Pas een kwart eeuw later komt er schot in de zaak, als architect Dingemans het stadskantoor aan de ene kant en architect Huysmans de Provinciale Waterstaat aan de andere kant van de zogenoemde Stadhuisstraat bouwen. De straat wordt te breed, te druk en de gebouwen aan weerskanten, in sobere functionalistische stijl, zijn veel Maastrichtenaren een doorn in het oog. Langs de Maas wordt een autoweg aangelegd en van de Markt wordt een parkeerterrein gemaakt. Beide doen afbreuk aan het historische karakter van de plek. Maastricht wil al gauw zijn oude Markt terug, de bres in het stadsweefsel moet worden gedicht. Een internationale architectuurprijs biedt de oplossing.
De prijsvraag wordt gewonnen door het Luikse bureau van architect Bruno Albert. Jo Coenen werkt dan al aan herinrichting van de Maasboulevard en wordt gevraagd om een second opinion. Hij constateert dat het ontwerp van Albert te wankel is omdat het geen rekening houdt met een nodige herinrichting van het verkeer. Dit is de meest vitale plek in Maastricht en elke ingreep hier heeft consequenties voor de hele stad. Het veelomvattende gebiedsplan dat Coenen opstelt, doet een greep naar het verleden: een terugkeer naar het vroegere stratenpatroon, een extra maaiveld dat toegang geeft tot oude kelders voor nieuwe winkels en een nieuw stuk stad dat de Markt weer sluit tot één geheel.
Dat twee architecten aan het werk zijn gegaan, is goed te zien. Waar het complex in eerste instantie één gebouw had moeten worden, met galleria en binnenhof, winkels, raadszalen en stadskantoren, zijn er nu twee gebouwen. Het Zuidgbouw, door Bruno Albert, met drie tot zes bouwlagen, is bekleed met lichtgrijze natuursteen. Let ook op de bijzondere, paraplu-achtige, glazen overkapping van het atrium tussen de oude Marktpanden en het nieuwe complex: de overbrugging tussen heden en verleden. Het Noordgebouw, van Jo Coenen, telt vier tot zes bouwlagen en valt op door zijn helderwitte uitstraling met aan de Marktzijde het ronde kopgebouw met de raadszaal, omgeven door een scherm van lichtbruine natuursteen. Van Coenen is ook het langszijgelegen Gubbelstraat-complex, maar hij geeft dit afwijkend vorm: geen glas, staal en lichte natuursteen, maar donkere baksteengevels en leien daken, om beter aan te sluiten bij de bestaande bebouwing. Zo zitten er hier bijvoorbeeld subtiele verwijzingen naar de Sint-Matthiaskerk in de Boschstraat.

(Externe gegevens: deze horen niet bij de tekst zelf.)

(** One block read: it is in the buffer, on its way to the host. *)
Lemma process_read_spec c tag left d s w : busy c tag left d w -> byte c 13 = 0 -> start_sector (uw w) = s -> nsectors (uw w) = left ->
  0 < left -> 0 <= s -> s + left <= limit -> left * 512 < 2 ^ 32 ->
  exists w', SCSI_processRead w = (w', true) /\ busy c tag (left - 1) d w' /\ start_sector (uw w') = s + 1 /\ nsectors (uw w') = left - 1 /\
    stage (uw w') = (if left - 1 =? 0 then MSC_SEND_CSW else stage (uw w)) /\
    port w' = port w ++ [PStartWrite ie ab 512] /\ read_bytes (um w') ab 512 = d s.
Proof.
  intros Hb Hlun Hs Hn Hl H0 Hlim Hov. destruct (busy_sizes _ _ _ _ _ Hb Hlun) as (Esz & _ & El).
  pose proof (bz_layout _ _ _ _ _ Hb) as L. assert (s + left < 2 ^ 32) by (destruct Hg; lia). change (2 ^ 32) with 4294967296 in *.
  destruct (sl_read Hst s w ltac:(lia)) as (w1 & Er & Eu & Ep & Hbuf & Hfr).
  assert (Hb1 : busy c tag left d w1).
  { destruct Hb as [_ Hc Ht Hr Hd]. constructor; [by rewrite Eu| | | |].
    - eapply cbw_kept; [exact L|by rewrite Eu| |done]. intros q Hq. apply Hfr. geo.
    - rewrite (read_bytes_out (um w)); [done|]. intros q Hq. apply Hfr. geo.
    - rewrite (read_bytes_out (um w)); [done|]. intros q Hq. apply Hfr. geo.
    - eapply disk_kept; [|exact Hd]. intros q Hq. apply Hfr. geo. }
  destruct (busy_sizes _ _ _ _ _ Hb1 Hlun) as (Esz1 & _ & El1).
  pose proof (busy_residue_val _ _ _ _ _ Hb1 ltac:(lia)) as Eres.
  unfold SCSI_processRead. rewrite Hs, Hn, Esz, El, (ly_buf _ L). rewrite u32_small by lia. unfold CONFIG_USBDEV_MSC_MAX_BUFSIZE. rewrite Z.min_r by lia.
  rewrite Er. cbn [Z.eqb negb]. rewrite Esz1. change (512 / 512) with 1.
  eexists. split; [reflexivity|].
  match goal with |- context [if nsectors (uw ?x) =? 0 then _ else _] => set (w2 := x) end.
  assert (E2 : nsectors (uw w2) = left - 1) by (cbn; rewrite Eu, Hn; apply u32_small; lia).
  assert (E3 : start_sector (uw w2) = s + 1) by (cbn; rewrite Eu, Hs; apply u32_small; lia).
  assert (Em : um w2 = wr32 (um w1) (asx + 8) ((left - 1) * 512)).
  { cbn. rewrite Eu, (ly_csw _ L). f_equal. change (csw_dDataResidue _) with (csw_dDataResidue w1). rewrite Eres, u32_small by lia. lia. }
  rewrite E2. assert (L2 : layout (uw w2)) by (destruct L; constructor; cbn; by rewrite Eu).
  split; [|split; [by destruct (_ =? 0)|split; [by destruct (_ =? 0)|split; [by destruct (_ =? 0); cbn; rewrite ?Eu|split]]]].
  - eapply (busy_residue c tag left (left - 1) d); [exact Hb1|by destruct (_ =? 0); [destruct L2|]|lia| |].
    + eapply disk_kept; [|apply (bz_disk _ _ _ _ _ Hb1)]. intros q Hq. destruct (_ =? 0); cbn [um]; change (rd (um w2) q = rd (um w1) q); rewrite Em; apply rd_wr32_ne; geo.
    + intros q Hq. destruct (_ =? 0); change (rd (um w2) q = rd (wr32 (um w1) (asx + 8) ((left - 1) * 512)) q); by rewrite Em.
  - assert (Ei : in_ep (uw w2) = ie) by apply L2. assert (Eb : block_buffer (uw w2) = ab) by apply L2.
    destruct (_ =? 0); cbn; cbn in Ei, Eb; rewrite Ei, Eb, Ep; done.
  - rewrite <- (bz_disk _ _ _ _ _ Hb s) by lia. rewrite <- Hbuf. apply read_bytes_out. intros q Hq.
    destruct (_ =? 0); change (rd (um w2) q = rd (um w1) q); rewrite Em; apply rd_wr32_ne; geo.
Qed.

(** One block written to the storage: then the status, or the next block. *)
Lemma process_write_spec c tag left d s w : busy c tag left d w -> byte c 13 = 0 -> start_sector (uw w) = s -> nsectors (uw w) = left ->
  0 < left -> 0 <= s -> s + left <= limit -> left * 512 < 2 ^ 32 ->
  exists w', SCSI_processWrite 512 w = (w', true) /\
    busy c tag (left - 1) (fun t => if decide (t = s) then read_bytes (um w) ab 512 else d t) w' /\
    start_sector (uw w') = s + 1 /\ nsectors (uw w') = left - 1 /\
    (if left - 1 =? 0 then stage (uw w') = MSC_WAIT_CSW /\ port w' = port w ++ [PStartWrite ie asx 13] /\ read_bytes (um w') asx 13 = csw_bytes tag 0 0
     else stage (uw w') = stage (uw w) /\ port w' = port w ++ [PStartRead oe ab 512]).
Proof.
  intros Hb Hlun Hs Hn Hl H0 Hlim Hov. destruct (busy_sizes _ _ _ _ _ Hb Hlun) as (Esz & _ & El).
  pose proof (bz_layout _ _ _ _ _ Hb) as L. assert (s + left < 2 ^ 32) by (destruct Hg; lia). change (2 ^ 32) with 4294967296 in *.
  destruct (sl_write Hst s w ltac:(lia)) as (w1 & Er & Eu & Ep & Hdk & Hfr).
  assert (Hb1 : busy c tag left (fun t => if decide (t = s) then read_bytes (um w) ab 512 else d t) w1).
  { destruct Hb as [_ Hc Ht Hr Hd]. constructor; [by rewrite Eu| | | |].
    - eapply cbw_kept; [exact L|by rewrite Eu| |done]. intros q Hq. apply Hfr. geo.
    - rewrite (read_bytes_out (um w)); [done|]. intros q Hq. apply Hfr. geo.
    - rewrite (read_bytes_out (um w)); [done|]. intros q Hq. apply Hfr. geo.
    - intros t Ht'. rewrite Hdk by done. case_decide; [done|by apply Hd]. }
  destruct (busy_sizes _ _ _ _ _ Hb1 Hlun) as (Esz1 & _ & El1).
  pose proof (busy_residue_val _ _ _ _ _ Hb1 ltac:(lia)) as Eres.
  unfold SCSI_processWrite. rewrite Hs, El, (ly_buf _ L), Er. cbn [Z.eqb negb]. rewrite Esz1. change (512 / 512) with 1.
  match goal with |- context [if nsectors (uw ?x) =? 0 then _ else _] => set (w2 := x) end.
  assert (E2 : nsectors (uw w2) = left - 1) by (cbn; rewrite Eu, Hn; apply u32_small; lia).
  assert (E3 : start_sector (uw w2) = s + 1) by (cbn; rewrite Eu, Hs; apply u32_small; lia).
  assert (Em : um w2 = wr32 (um w1) (asx + 8) ((left - 1) * 512)).
  { cbn. rewrite Eu, (ly_csw _ L). f_equal. change (csw_dDataResidue _) with (csw_dDataResidue w1). rewrite Eres, u32_small by lia. lia. }
  assert (L2 : layout (uw w2)) by (destruct L; constructor; cbn; by rewrite Eu).
  assert (Est : stage (uw w2) = stage (uw w)) by (cbn; by rewrite Eu). assert (Epo : port w2 = port w) by exact Ep.
  assert (Hb2 : busy c tag (left - 1) (fun t => if decide (t = s) then read_bytes (um w) ab 512 else d t) w2).
  { eapply (busy_residue c tag left (left - 1)); [exact Hb1|exact L2|lia| |].
    - eapply disk_kept; [|apply (bz_disk _ _ _ _ _ Hb1)]. intros q Hq. rewrite Em. apply rd_wr32_ne. geo.
    - intros q Hq. by rewrite Em. }
  clearbody w2. rewrite E2. destruct (Z.eqb_spec (left - 1) 0) as [E0|E0].
  - destruct (send_csw_spec c tag (left - 1) _ CSW_STATUS_CMD_PASSED w2 Hb2 ltac:(done)) as (K1 & K2 & K3 & K4). rewrite E0 in K4.
    eexists. split; [reflexivity|]. rewrite <- Epo. split; [exact K1|]. split; [exact E3|]. split; [exact E2|]. done.
  - destruct (busy_sizes _ _ _ _ _ Hb2 Hlun) as (Esz2 & _ & _). rewrite Esz2, u32_small by lia. unfold CONFIG_USBDEV_MSC_MAX_BUFSIZE. rewrite Z.min_r by lia.
    eexists. split; [reflexivity|]. split; [by destruct Hb2; constructor|]. split; [done|]. split; [done|]. split; [done|].
    cbn. by rewrite Epo, (ly_out _ L2), (ly_buf _ L2).
Qed.
(** ** The class serves the requests *)
Section serve.
Context `{MscStorage}.
Context (ac asx ab oe ie nbr limit : Z) (disk : bmem -> Z -> list Z).
Context (Hg : geometry ac asx ab nbr limit) (Hst : storage_laws ac asx ab limit disk).
#[local] Abbreviation Busy := (busy ac asx ab oe ie nbr limit disk).
#[local] Abbreviation Layout := (layout ac asx ab oe ie nbr).
(** Between two commands. *)
Record resting (d : Z -> list Z) (w : mworld) : Prop := {
  rg_layout : Layout (uw w);
  rg_stage : stage (uw w) = MSC_READ_CBW;
  rg_port : last (port w) = Some (PStartRead oe ac USB_SIZEOF_MSC_CBW);
  rg_disk : forall t, 0 <= t < limit -> disk (um w) t = d t;
}.
Lemma host_in_S n w ep a l : last (port w) = Some (PStartWrite ep a l) ->
  host_in (S n) w = '(ts, w') ← host_in n (mass_storage_bulk_in ep l w); Some (read_bytes (um w) a l :: ts, w').
Proof. intros E. cbn [host_in]. by rewrite E. Qed.
Lemma host_in_reads n w ep a l : last (port w) = Some (PStartRead ep a l) -> host_in n w = Some ([], w).
Proof. intros E. destruct n; cbn [host_in]; by rewrite E. Qed.
Lemma host_out_reads b w ep a l : last (port w) = Some (PStartRead ep a l) -> Z.of_nat (length b) = l ->
  host_out b w = Some (mass_storage_bulk_out ep l (on_um (store a b) w)).
Proof. intros E El. unfold host_out. by rewrite E, El, Z.eqb_refl. Qed.
(** The status goes out and the class waits for the next command. *)
Lemma status_sent n c tag left d w x : Busy c tag left d w -> stage (uw w) = MSC_WAIT_CSW -> last (port w) = Some (PStartWrite ie asx 13) ->
  read_bytes (um w) asx 13 = x -> exists w', host_in (S n) w = Some ([x], w') /\ resting d w'.
Proof.
  intros [L _ _ _ Hd] Es Ep Ex. rewrite (host_in_S _ _ _ _ _ Ep), Ex. unfold mass_storage_bulk_in. rewrite Es.
  set (w1 := read_cbw _). assert (E1 : last (port w1) = Some (PStartRead oe ac USB_SIZEOF_MSC_CBW)).
  { cbn. by rewrite last_snoc, (ly_out _ _ _ _ _ _ _ L), (ly_cbw _ _ _ _ _ _ _ L). }
  rewrite (host_in_reads _ _ _ _ _ E1). cbn [mbind option_bind]. exists w1. split; [done|]. constructor; [by destruct L|done|done|done].
Qed.
Lemma opcode_read c lba n tag w : block_command true lba n tag c -> cbw_holds c w -> (cbw_CB w 0 =? 0x28) || (cbw_CB w 0 =? 0xa8) = true.
Proof.
  intros B Hc. change 0 with (Z.of_nat 0) at 1 2. rewrite (get_cb c w Hc) by lia. change (15 + 0)%nat with 15%nat.
  by destruct (bc_op _ _ _ _ _ B) as [[-> _]|[-> _]].
Qed.
Lemma opcode_write c lba n tag w : block_command false lba n tag c -> cbw_holds c w -> (cbw_CB w 0 =? 0x2a) || (cbw_CB w 0 =? 0xaa) = true.
Proof.
  intros B Hc. change 0 with (Z.of_nat 0) at 1 2. rewrite (get_cb c w Hc) by lia. change (15 + 0)%nat with 15%nat.
  by destruct (bc_op _ _ _ _ _ B) as [[-> _]|[-> _]].
Qed.
(** The blocks still to be read. *)
Lemma blocks_read c tag lba n d : block_command true lba n tag c -> n * 512 < 2 ^ 32 -> forall k s w, Busy c tag (Z.of_nat k) d w ->
  start_sector (uw w) = s -> nsectors (uw w) = Z.of_nat k -> 0 <= s -> s + Z.of_nat k <= limit -> Z.of_nat k <= n ->
  stage (uw w) = (if Z.of_nat k =? 0 then MSC_SEND_CSW else MSC_DATA_IN) -> last (port w) = Some (PStartWrite ie ab 512) ->
  exists w', host_in (S (S k)) w = Some (read_bytes (um w) ab 512 :: (d <$> seqZ s (Z.of_nat k)) ++ [csw_bytes tag 0 0], w') /\ resting d w'.
Proof.
  intros B Hn. induction k as [|k IH]; intros s w Hb Hs Hk H0 Hlim Hkn Est Ep; rewrite (host_in_S _ _ _ _ _ Ep).
  - unfold mass_storage_bulk_in. rewrite Est. change (if Z.of_nat 0 =? 0 then MSC_SEND_CSW else MSC_DATA_IN) with MSC_SEND_CSW. cbv iota.
    destruct (send_csw_spec ac asx ab oe ie nbr limit disk Hg Hst c tag 0 d CSW_STATUS_CMD_PASSED w Hb ltac:(done)) as (K1 & K2 & K3 & K4).
    destruct (status_sent 0 c tag 0 d _ _ K1 K2 ltac:(by rewrite K3, last_snoc) K4) as (w' & E & Hr).
    rewrite E. cbn [mbind option_bind]. exists w'. split; [|exact Hr]. done.
  - destruct (Z.eqb_spec (Z.of_nat (S k)) 0); [lia|].
    destruct (process_read_spec ac asx ab oe ie nbr limit disk Hg Hst c tag (Z.of_nat (S k)) d s w Hb ltac:(apply B) Hs Hk ltac:(lia) H0 Hlim ltac:(lia))
      as (w1 & E1 & K1 & K2 & K3 & K4 & K5 & K6).
    replace (Z.of_nat (S k) - 1) with (Z.of_nat k) in K1, K3, K4 by lia.
    assert (Ew : mass_storage_bulk_in ie 512 w = w1).
    { unfold mass_storage_bulk_in. by rewrite Est, (opcode_read c lba n tag w B (bz_cbw _ _ _ _ _ _ _ _ _ _ _ _ _ Hb)), E1. }
    rewrite Ew. rewrite Est in K4. destruct (IH (s + 1) w1 K1 K2 K3 ltac:(lia) ltac:(lia) ltac:(lia) K4 ltac:(by rewrite K5, last_snoc)) as (w' & E & Hr).
    rewrite E. cbn [mbind option_bind]. exists w'. split; [|exact Hr]. rewrite K6, (seqZ_cons s (Z.of_nat (S k))) by lia. rewrite <- Z.sub_1_r. rewrite <- Z.add_1_r.
    by replace (Z.of_nat (S k) - 1) with (Z.of_nat k) by lia.
Qed.
Lemma busy_ext c tag left d d' w : (forall t, 0 <= t < limit -> d t = d' t) -> Busy c tag left d w -> Busy c tag left d' w.
Proof. intros Hd [? ? ? ? Hk]. constructor; try done. intros t Ht. rewrite <- Hd by done. by apply Hk. Qed.
Lemma busy_store c tag left d b w : Busy c tag left d w -> length b = 512%nat -> Busy c tag left d (on_um (store ab b) w).
Proof.
  intros [L Hc Ht Hr Hd] Hb.
  assert (Hm : forall q, ~ ab <= q < ab + 512 -> rd (um (on_um (store ab b) w)) q = rd (um w) q).
  { intros q Hq. cbn. rewrite rd_store. by rewrite decide_False by lia. }
  pose proof (gm_csw _ _ _ _ _ Hg). pose proof (gm_buf _ _ _ _ _ Hg). constructor; [exact L| | | |].
  - eapply cbw_kept; [exact L|exact L| |exact Hc]. intros q Hq. apply Hm. lia.
  - rewrite (read_bytes_out (um w)); [done|]. intros q Hq. apply Hm. lia.
  - rewrite (read_bytes_out (um w)); [done|]. intros q Hq. apply Hm. lia.
  - eapply disk_kept; [exact Hst| |exact Hd]. intros q Hq. apply Hm. unfold msc_region in Hq. lia.
Qed.
Lemma written_cons s b bs d t : written s (b :: bs) d t = written (s + 1) bs (fun t => if decide (t = s) then b else d t) t.
Proof.
  unfold written. cbn [length]. destruct (decide (t = s)) as [->|Ht].
  - rewrite decide_True, decide_False by lia. by rewrite Z.sub_diag.
  - repeat case_decide; try lia; try done. by replace (Z.to_nat (t - s)) with (S (Z.to_nat (t - (s + 1)))) by lia.
Qed.
(** The blocks still to be written, at least one. *)
Lemma blocks_written c tag lba n : block_command false lba n tag c -> n * 512 < 2 ^ 32 -> forall bs s d w, bs <> [] -> Forall block_ok bs ->
  Busy c tag (Z.of_nat (length bs)) d w -> start_sector (uw w) = s -> nsectors (uw w) = Z.of_nat (length bs) ->
  0 <= s -> s + Z.of_nat (length bs) <= limit -> Z.of_nat (length bs) <= n ->
  stage (uw w) = MSC_DATA_OUT -> last (port w) = Some (PStartRead oe ab 512) ->
  exists w', host_outs bs w = Some w' /\ Busy c tag 0 (written s bs d) w' /\ stage (uw w') = MSC_WAIT_CSW /\
    last (port w') = Some (PStartWrite ie asx 13) /\ read_bytes (um w') asx 13 = csw_bytes tag 0 0.
Proof.
  intros B Hn. induction bs as [|b bs IH]; intros s d w Hne Hbs Hb Hs Hk H0 Hlim Hkn Est Ep; [done|]. apply Forall_cons in Hbs as [[Hlen Hby] Hbs].
  cbn [host_outs]. rewrite (host_out_reads b w _ _ _ Ep) by lia. cbn [mbind option_bind]. cbn [length] in *.
  pose proof (busy_store _ _ _ _ b w Hb Hlen) as Hb1. set (w1 := on_um (store ab b) w) in *.
  destruct (process_write_spec ac asx ab oe ie nbr limit disk Hg Hst c tag _ d s w1 Hb1 ltac:(apply B) Hs Hk ltac:(lia) H0 Hlim ltac:(lia))
    as (w2 & E2 & K1 & K2 & K3 & K4).
  assert (Ew : mass_storage_bulk_out oe 512 w1 = w2).
  { unfold mass_storage_bulk_out. change (stage (uw w1)) with (stage (uw w)). rewrite Est.
    by rewrite (opcode_write c lba n tag w1 B (bz_cbw _ _ _ _ _ _ _ _ _ _ _ _ _ Hb1)), E2. }
  rewrite Ew. replace (Z.of_nat (S (length bs)) - 1) with (Z.of_nat (length bs)) in K1, K3, K4 by lia.
  assert (Eb : read_bytes (um w1) ab 512 = b) by (change 512 with (Z.of_nat 512); rewrite <- Hlen; by apply read_store). rewrite Eb in K1.
  destruct bs as [|b' bs].
  - destruct K4 as (K4 & K5 & K6). exists w2. split; [done|]. split; [|split; [done|split; [by rewrite K5, last_snoc|done]]].
    eapply busy_ext; [|exact K1]. intros t _. rewrite written_cons. unfold written. by rewrite (decide_False (P := s + 1 <= t < _)) by (cbn [length]; lia).
  - destruct (Z.eqb_spec (Z.of_nat (length (b' :: bs))) 0) as [E0|E0]; [done|]. destruct K4 as (K4 & K5).
    assert (length (b' :: bs) = S (length bs)) by done.
    destruct (IH (s + 1) _ w2 ltac:(done) Hbs K1 K2 K3 ltac:(lia) ltac:(lia) ltac:(lia)) as (w' & E & Hb' & Ht); [rewrite K4; exact Est|rewrite K5; apply last_snoc|].
    exists w'. split; [exact E|]. split; [|exact Ht]. eapply busy_ext; [|exact Hb']. intros t _. symmetry. apply written_cons.
Qed.
(** Which of the two happens. *)
Lemma rt_schedule_cases s c :
  swf s -> rt_current_thread s = Some c ->
  (rt_schedule s = s /\
   (rt_scheduler_lock_nest s = 0 -> rt_thread_ready_priority_group s = 0 \/
      exists th, threads s !! c = Some th /\ stat_of th = RT_THREAD_RUNNING /\
        forall p, 0 <= p < current_priority th -> tlist s (LReady p) = [])) \/
  exists th top hp rest need, threads s !! c = Some th /\ top <> c /\
    rt_scheduler_lock_nest s = 0 /\ tlist s (LReady hp) = (top :: rest) /\
    0 <= hp < RT_THREAD_PRIORITY_MAX /\ (forall p, 0 <= p < hp -> tlist s (LReady p) = []) /\
    (need = true <-> stat_of th = RT_THREAD_RUNNING) /\
    (need = true -> hp <= current_priority th /\ (hp = current_priority th ->
       has_flag (stat th) RT_THREAD_STAT_YIELD_MASK = true)) /\
    rt_schedule s = switch_state c top hp need s.
Proof.
  intros Hs Hc. destruct (co_cur _ (swf_cur _ Hs) c Hc) as (th & Hth & Hnr & Hni).
  destruct (decide (rt_scheduler_lock_nest s = 0)) as [Hl|Hl].
  2:{ left. split; [|done]. unfold rt_schedule. by rewrite (proj2 (Z.eqb_neq _ _)). }
  destruct (decide (rt_thread_ready_priority_group s = 0)) as [Hg|Hg].
  { left. split; [|by left]. unfold rt_schedule. rewrite Hl, Hg. done. }
  destruct (highest_spec None s) as (top & hp & rest & Hh & Hhp & Hr & Hlow); [apply Hs|done|].
  destruct (highest_thread s top hp rest) as (tth & Htop & Htst & Htp); [apply Hs|done|].
  assert (top <> c) as Hne by (intros ->; simplify_eq).
  destruct (schedule_target c th top hp) as [to need] eqn:Et.
  pose proof Et as Et'. unfold schedule_target in Et'.
  destruct (stat_of th =? RT_THREAD_RUNNING) eqn:Est; rt_bool.
  - destruct (current_priority th <? hp) eqn:E1; rt_bool.
    { left. split.
      - apply (rt_schedule_keep s c th); try done. intros top' hp' Hh' _. simplify_eq. by left.
      - intros _. right. exists th. split_and!; [done..|]. intros p Hp'. apply Hlow. lia. }
    destruct ((current_priority th =? hp) && negb (has_flag (stat th) RT_THREAD_STAT_YIELD_MASK)) eqn:E2.
    { rt_bool. left. split.
      - apply (rt_schedule_keep s c th); try done. intros top' hp' Hh' _. simplify_eq. by right.
      - intros _. right. exists th. split_and!; [done..|]. intros p Hp'. apply Hlow. lia. }
    injection Et' as <- <-. right. exists th, top, hp, rest, true.
    split_and!; try done; try (by apply Hhp).
    + intros _. split; [done|]. intros Heq. rewrite Heq, Z.eqb_refl in E2. by apply negb_false_iff in E2.
    + by eapply rt_schedule_switch.
  - injection Et' as <- <-. right. exists th, top, hp, rest, false.
    split_and!; try done; try (by apply Hhp).
    by eapply rt_schedule_switch.
Qed.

Met Mosae Forum krijgt de antieke Tweeherigheid van Maastricht, dat eeuwenlang tegelijk onder Luiks en Nederlands bewind viel, een nieuwe, architectonische vertegenwoordiging: de tweedeling tussen 'het Luikse' en 'het Brabantse' zat al in het Stadhuis, maar nu ook in dit moderne complex van een Luikse en een Nederlandse architect. En nog saillanter: het Zuidgebouw van Albert ligt richting Luik en het Noordgebouw van Coenen richting Brabant. Maar dat is slechts toeval.